As I peered around, I realized Cobain was gone. He wasn’t just in the woodshed, or feeding the turtles, or outside checking the weather. He was gone.
So there it was, Christmas Day, and I was on my own. People had to be searching for me. Verne would want me back, yearning to retrieve me as if I were a lost bicycle. No, Verne did love me. He did. But he didn’t fully claim me and make me feel as if I belonged. There was something in him that prevented it. And now it all made sense.
Having nothing else to do, I sketched Cobain playing his guitar. I used my style, spidery arms and legs, motion. I liked Daphne Odjig, a native artist from Ontario. I had seen her prints on cards.
When I was done with the sketch, I tried my cell phone.

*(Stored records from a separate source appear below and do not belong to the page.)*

(** After [build_qp_verbs] the queue pair is in INIT on the object's port, and
    the local record names it. *)
Definition built_state (qp : rai_qp) (s : qps) : Prop :=
  qp_qp qp ≠ 0 ∧ qstate s (qp_qp qp) = QPS_INIT ∧ applied s (qp_qp qp) = [init_attr_of (qp_port_num qp)] ∧
  nums s (qp_qp qp) = ci_qpn (qp_local qp) ∧ qp_port_num qp ≠ 0 ∧ ci_psn (qp_local qp) = 0.
Lemma build_qp_state qp s :
  refused s = false →
  wp qp_env (build_qp_verbs qp) (fun '(rc, qp') s' => refused s' = false ∧
    (rc = 0 → built_state qp' s' ∧ qp_remote qp' = qp_remote qp ∧
              (info_ok (qp_local qp) → info_ok (qp_local qp')))) s.
Proof.
  intros Href. unfold build_qp_verbs. eapply wp_bind_2; [apply plain_qps, open_device_plain|]. intros ctx ? ->.
  case_bool_decide; [done|].
  set (q1 := if bool_decide (qp_port_num (set_ctx ctx qp) = 0) then _ else _).
  assert (Hq1 : qp_port_num q1 ≠ 0 ∧ qp_remote q1 = qp_remote qp ∧ qp_local q1 = qp_local qp).
  { unfold q1. case_bool_decide; done. }
  clearbody q1. destruct Hq1 as (Hport & Hrem & Hloc).
  eapply wp_bind_2; [apply plain_qps, find_gid_plain|]. intros gi ? ->. destruct (gi <? 0); [done|].
  silent pd. case_bool_decide; [done|]. silent cq. case_bool_decide; [done|].
  cbn [bind sys call wp]. intros nq s1 Hs1. cbn in nq, Hs1. destruct nq as [nq|]; [|by subst s1].
  destruct Hs1 as (Hne & Hnum & ->).
  cbn [bind sys call wp]. intros gid s1 [-> Hgid]. cbn in gid. destruct gid as [gid|]; [|done].
  cbn [bind sys call wp]. intros rc s2 Hs2. cbn in rc, Hs2. rewrite !fn_lookup_insert in Hs2.
  case_decide as Hlegal; [|by destruct Hlegal; vm_compute; repeat constructor; set_solver].
  destruct Hs2 as [[-> ->]|[Hrc ->]]; [|by rewrite bool_decide_eq_true_2].
  cbn. split; [done|]. intros _. split; [|split; [done|]].
  - unfold built_state. cbn. rewrite !fn_lookup_insert. done.
  - rewrite Hloc. intros [Ha Hg Hr _ _]. constructor; cbn; [done|by apply Hgid|done|done|lia].
Qed.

Verne would be looking for me at the ferry terminal, then everywhere, which made me sad. I could call home and say I was fine but not coming back for a while. But wherever we were was remote enough that we weren’t getting reception. The floor creaked as I walked to the fridge and yanked it open. The air smelled of woodsmoke and something else, gasoline and lemon, like an industrial floor cleaner. The cabin had been cleaned at some point.